- Dataset excerpts -
++++++++++++++++++++

(** * topa-survey: the pairing scheduler, tie resolution, history merge and
    vote identifiers of [frontend/src/App.tsx]

    The development embeds the pure core of the survey front end:
    [hash32], [mulberry32], [stableShuffle], [resolveTiePreferred],
    [nextPair], [historyKey], [mergeHistory] and [makeVoteId].

    Conventions of the embedding.
    - A JavaScript string is a [string]; its characters are the UTF-16 code
      units below 256, so [charCodeAt] is the code of the [ascii] character.
    - Numbers that the code keeps integral (trial ids, array indices, the
      32-bit words of the generator) are elements of [Z] or [nat]; the
      conversions [ToInt32] and [ToUint32] of the bit operators are written
      out.
    - [mulberry32] returns the double [n / 2^32] for a 32-bit [n]; the model
      returns the numerator [n].  [rnd() < 0.5] is then [n < 2^31], and
      [Math.floor(rnd() * k)] is [n * k / 2^32], which is what the double
      product gives whenever [n * k < 2^53] (every [k] below [2^21]).
    - The closure returned by [mulberry32] captures the mutable [seed]; the
      model passes that state explicitly: one call maps the state to the
      drawn value and the next state.  The state grows by [0x6d2b79f5] per
      call without wrapping, as the double does; it stays an exact integer
      for the first [2^22] calls of a closure.
    - A row of the history is a record; the fields that the code guards
      with [??] are optional. *)

From Stdlib Require Import ZArith Lia Ascii.
From stdpp Require Import base numbers option list strings gmap sorting pretty.

Local Open Scope Z_scope.

(** ** JavaScript number and string primitives *)

(** [x >>> 0] *)
Definition to_uint32 (z : Z) : Z := z mod 2 ^ 32.

(** [x | 0] *)
Definition to_int32 (z : Z) : Z := (z + 2 ^ 31) mod 2 ^ 32 - 2 ^ 31.

(** [Math.imul(a, b)] *)
Definition imul (a b : Z) : Z := to_int32 (to_int32 a * to_int32 b).

(** [a ^ b] *)
Definition xor32 (a b : Z) : Z := Z.lxor (to_int32 a) (to_int32 b).

(** [a | b] *)
Definition or32 (a b : Z) : Z := Z.lor (to_int32 a) (to_int32 b).

(** [a >>> n] *)
Definition ushr (a n : Z) : Z := Z.shiftr (to_uint32 a) n.

(** [s.charCodeAt(i)] for the character [c] at position [i] *)
Definition char_code (c : ascii) : Z := Z.of_N (N_of_ascii c).

(** [Math.floor(v * k)] for the double [v = n / 2^32] *)
Definition floor_mul (n : Z) (k : nat) : nat := Z.to_nat (n * Z.of_nat k / 2 ^ 32).

(** [String(n)] and the template substitution of an integral number: its
    decimal numeral, with a minus sign when negative (what JavaScript
    prints for an integer of magnitude below [10^21]). *)
Definition number_to_string (n : Z) : string := pretty n.

(** White space of the regular expression class [\s] and of [trim], among
    the code units below 256: TAB, LF, VT, FF, CR, SPACE and NBSP. *)
Definition is_space (c : ascii) : bool :=
  let n := N_of_ascii c in
  ((9 <=? n) && (n <=? 13) || (n =? 32) || (n =? 160))%N.

(** The class [[a-zA-Z0-9_\-]] *)
Definition is_id_char (c : ascii) : bool :=
  let n := N_of_ascii c in
  ((97 <=? n) && (n <=? 122) || (65 <=? n) && (n <=? 90)
   || (48 <=? n) && (n <=? 57) || (n =? 95) || (n =? 45))%N.

(** One code unit of [toLowerCase]: A-Z, and the Latin-1 capitals
    U+00C0..U+00DE except the multiplication sign U+00D7. *)
Definition lower_char (c : ascii) : ascii :=
  let n := N_of_ascii c in
  if ((65 <=? n) && (n <=? 90)
      || (192 <=? n) && (n <=? 222) && negb (n =? 215))%N
  then ascii_of_N (n + 32) else c.

Fixpoint toLowerCase (s : string) : string :=
  match s with
  | EmptyString => EmptyString
  | String c s' => String (lower_char c) (toLowerCase s')
  end.

Fixpoint trimStart (s : string) : string :=
  match s with
  | EmptyString => EmptyString
  | String c s' => if is_space c then trimStart s' else s
  end.

Fixpoint trimEnd (s : string) : string :=
  match s with
  | EmptyString => EmptyString
  | String c s' =>
      match trimEnd s' with
      | EmptyString => if is_space c then EmptyString else String c EmptyString
      | t => String c t
      end
  end.

(** [s.trim()] *)
Definition trim (s : string) : string := trimEnd (trimStart s).

(** [s.replace(/\s+/g, "_")]: [in_run] tells that the previous character
    belonged to the white-space run being replaced. *)
Fixpoint replace_spaces (in_run : bool) (s : string) : string :=
  match s with
  | EmptyString => EmptyString
  | String c s' =>
      if is_space c
      then if in_run then replace_spaces true s'
           else String "_" (replace_spaces true s')
      else String c (replace_spaces false s')
  end.

(** [s.replace(/[^a-zA-Z0-9_\-]/g, "")] *)
Fixpoint strip_non_id (s : string) : string :=
  match s with
  | EmptyString => EmptyString
  | String c s' =>
      if is_id_char c then String c (strip_non_id s') else strip_non_id s'
  end.

(** Every character of [s] satisfies [p]. *)
Fixpoint string_forall (p : ascii → bool) (s : string) : bool :=
  match s with
  | EmptyString => true
  | String c s' => p c && string_forall p s'
  end.

Definition not_underscore (c : ascii) : bool :=
  negb (bool_decide (c = "_"%char)).

(** ** Arrays *)

(** [arr.sort(cmp)]: since ES2019 the sort is stable, so for a consistent
    comparator the result does not depend on the engine's algorithm; it is
    the stable insertion sort. *)
Fixpoint sort_insert {A} (cmp : A → A → Z) (x : A) (l : list A) : list A :=
  match l with
  | [] => [x]
  | y :: l' => if cmp x y <=? 0 then x :: l else y :: sort_insert cmp x l'
  end.

Definition array_sort {A} (cmp : A → A → Z) (l : list A) : list A :=
  foldr (sort_insert cmp) [] l.

(** [[a[i], a[j]] = [a[j], a[i]]], for indices inside the array (the only
    ones [stableShuffle] produces, see [shuffle_swap_defined]; an index
    outside would make JavaScript extend the array). *)
Definition swap {T} (a : list T) (i j : nat) : list T :=
  match a !! i, a !! j with
  | Some x, Some y => <[j := x]> (<[i := y]> a)
  | _, _ => a
  end.

(** ** Deterministic generator *)

Fixpoint hash32_loop (s : string) (h : Z) : Z :=
  match s with
  | EmptyString => h
  | String c s' => hash32_loop s' (imul (xor32 h (char_code c)) 16777619)
  end.

Definition hash32 (s : string) : Z := to_uint32 (hash32_loop s 2166136261).

(** One call of the closure made by [mulberry32(seed)]: from the captured
    [seed] to the numerator of the returned double and the updated [seed]. *)
Definition mulberry32 (seed : Z) : Z * Z :=
  let seed' := seed + 0x6d2b79f5 in
  let t := seed' in
  let t := imul (xor32 t (ushr t 15)) (or32 t 1) in
  let t := xor32 t (t + imul (xor32 t (ushr t 7)) (or32 t 61)) in
  (to_uint32 (xor32 t (ushr t 14)), seed').

(** The loop [for (let i = a.length - 1; i > 0; i--)] of [stableShuffle]. *)
Fixpoint shuffle_loop {T} (i : nat) (a : list T) (seed : Z) : list T :=
  match i with
  | O => a
  | S i' =>
      let '(v, seed') := mulberry32 seed in
      let j := floor_mul v (i + 1) in
      shuffle_loop i' (swap a i j) seed'
  end.

Definition stableShuffle {T} (arr : list T) (seedStr : string) : list T :=
  shuffle_loop (length arr - 1) arr (hash32 seedStr).

(** ** Vote rows *)

(** A row of the history.  The fields that the code reads through [??]
    may be absent ([None] stands for [undefined] and [null]). *)
Record Row := mkRow {
  vote_id : option string;
  participant_id : option string;
  component : option string;
  trial_id : option Z;
  left_method_id : string;
  right_method_id : string;
  preferred : option string;
  resolved_preferred : option string;
  feedback : option string;
}.

Global Instance Row_eq_dec : EqDecision Row.
Proof. solve_decision. Defined.

(** ** History merge *)

Definition historyKey (r : Row) : string :=
  default "" (participant_id r) +:+ "::" +:+
  default "" (component r) +:+ "::" +:+
  from_option number_to_string "" (trial_id r).

(** A [Map<string, Row>]: the entries in insertion order. *)
Definition RowMap := list (string * Row).

(** [m.has(k)] *)
Definition map_has (m : RowMap) (k : string) : bool :=
  bool_decide (k ∈ m.*1).

(** [m.set(k, v)]: an existing key keeps its position and gets the new
    value, a new key goes to the end. *)
Fixpoint map_set (m : RowMap) (k : string) (v : Row) : RowMap :=
  match m with
  | [] => [(k, v)]
  | e :: m' => if decide (e.1 = k) then (k, v) :: m' else e :: map_set m' k v
  end.

(** [Array.from(m.values())] *)
Definition map_values (m : RowMap) : list Row := m.*2.

(** The comparator of [mergeHistory]. *)
Definition merge_cmp (a b : Row) : Z :=
  let ca := default "" (component a) in
  let cb := default "" (component b) in
  if String.ltb ca cb then -1
  else if String.ltb cb ca then 1
  else default 0 (trial_id a) - default 0 (trial_id b).

Definition merge_remote (remoteRows : list Row) : RowMap :=
  fold_left (λ m r, map_set m (historyKey r) r) remoteRows [].

Definition merge_local (localRows : list Row) (m : RowMap) : RowMap :=
  fold_left
    (λ m r, let k := historyKey r in if map_has m k then m else map_set m k r)
    localRows m.

Definition mergeHistory (localRows remoteRows : list Row) : list Row :=
  let m := merge_remote remoteRows in
  let m := merge_local localRows m in
  array_sort merge_cmp (map_values m).

(** ** Vote identifiers *)

(** The chain [String(component || "").trim().replace(..).replace(..)]; on a
    string [String(component || "")] is the string itself. *)
Definition sanitize_component (component : string) : string :=
  strip_non_id (replace_spaces false (trim component)).

Definition makeVoteId (pid component : string) (trialId : Z) : string :=
  pid +:+ "__" +:+ sanitize_component component +:+ "__" +:+
  number_to_string trialId.

(** ** Tie resolution *)

Inductive Side := Left | Right.

Global Instance Side_eq_dec : EqDecision Side.
Proof. solve_decision. Defined.

Definition TOPA_FAVORITES : gset string := {[ "G"; "H"; "I" ]}.

Definition TOPA_FAVORITE_ORDER : gmap string Z :=
  <["H" := 0]> (<["I" := 1]> (<["G" := 2]> ∅)).

Definition tie_seed (pid component : string) (trialId : Z) (l r : string)
  : string :=
  pid +:+ "::" +:+ component +:+ "::" +:+ number_to_string trialId +:+
  "::tie::" +:+ l +:+ "::" +:+ r.

(** On strings [String(leftId || "")] and [String(rightId || "")] are the
    arguments themselves.  The table [TOPA_FAVORITE_ORDER] is only read for
    ids of [TOPA_FAVORITES]. *)
Definition resolveTiePreferred
    (pid component : string) (trialId : Z) (leftId rightId : string) : Side :=
  let l := leftId in
  let r := rightId in
  let lFav := bool_decide (l ∈ TOPA_FAVORITES) in
  let rFav := bool_decide (r ∈ TOPA_FAVORITES) in
  if lFav && rFav then
    let lr := default 999 (TOPA_FAVORITE_ORDER !! l) in
    let rr := default 999 (TOPA_FAVORITE_ORDER !! r) in
    if lr <=? rr then Left else Right
  else if lFav && negb rFav then Left
  else if negb lFav && rFav then Right
  else
    let '(v, _) := mulberry32 (hash32 (tie_seed pid component trialId l r)) in
    if v <? 2 ^ 31 then Left else Right.

(** ** Pairing scheduler *)

(** The rows of [history] for the participant and the component, sorted by
    trial id. *)
(** [r.participant_id === pid && r.component === component] *)
Definition row_matches (pid comp : string) (r : Row) : Prop :=
  participant_id r = Some pid ∧ component r = Some comp.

++++++++++++++++++++

- Goal of the exercise -
From the material above, copy every line where the word "identifiers" is found.

- Task output -
    vote identifiers of [frontend/src/App.tsx]
(** ** Vote identifiers *)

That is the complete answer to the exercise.